Desde entonces, ha adoptado una dura política de superávits presupuestarios, aumentado los impuestos y vendiendo los bancos griegos a fondos especulativos, privatizando aeropuertos y puertos marítimos, y ahora está a punto de recortar las pensiones. El nuevo plan de rescate ha condenado a Grecia a estar atrapada en una profunda recesión y a un declive a largo plazo, ya que las perspectivas de crecimiento son pobres, los jóvenes más preparados están emigrando y la deuda nacional pesa demasiado.

Syriza es el primer ejemplo de un gobierno de izquierdas que no ha dejado simplemente de cumplir con sus promesas, sino que también ha adoptado por lo general el programa de la oposición.
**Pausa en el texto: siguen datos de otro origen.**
Definition find_sorted (walletId : ObjectId) : M (list Transaction.t) :=
  w ← getWorld;
  mret (sort_by_createdAt (of_wallet walletId (transactions w))).
End Statics.
End TransactionModel.

Module WalletModel.

(** The object handed to [Wallet.create]. *)
Record Data := {
  d_user : ObjectId;
  d_name : string;
  d_description : string;
  d_publicAddress : string;
  d_publicKey : string;
  d_storageType : string;
  d_network : string;
  d_color : string;
  d_balance : Z;
  d_encryptedPrivateKey : option string;
  d_encryptionMeta : option Wallet.EncryptionMeta
}.

Section Statics.
Variable env : Env.
Variable oracle : Oracle.

Definition findById (walletId : ObjectId) : M (option Wallet.t) :=
  w ← getWorld; mret (wallets w !! walletId).

(** [findOne({ _id, user, status: 'active' })]. *)
Definition findActive (walletId userId : ObjectId) : M (option Wallet.t) :=
  w ← getWorld;
  mret (match wallets w !! walletId with
        | Some x =>
            if bool_decide (Wallet.user x = userId /\ Wallet.status x = active)
            then Some x else None
        | None => None
        end).

(** [findOne({ _id, user })]. *)
Definition findOwned (walletId userId : ObjectId) : M (option Wallet.t) :=
  w ← getWorld;
  mret (match wallets w !! walletId with
        | Some x => if bool_decide (Wallet.user x = userId) then Some x else None
        | None => None
        end).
Su fracaso ha reforzado la percepción de toda Europa que la austeridad es la única vía posible y que nada puede cambiar. Las consecuencias son graves para varios países, entre ellos España, donde Podemos está llamando a la puerta del poder.

Syriza no fracasó porque la austeridad es invencible, ni porque el cambio radical es imposible, sino porque, desastrosamente, no estaba dispuesta y ni preparada para soportar un desafío directo con el euro. El cambio radical y el abandono de la austeridad en Europa requieren de una confrontación directa con la propia unión monetaria. Para los países más pequeños, esto significa prepararse para salir, para los países centrales significa aceptar cambios decisivos en unos acuerdos monetarios disfuncionales.

Esta es la tarea que nos espera y la única lección positiva de la debacle Syriza para la izquierda europea.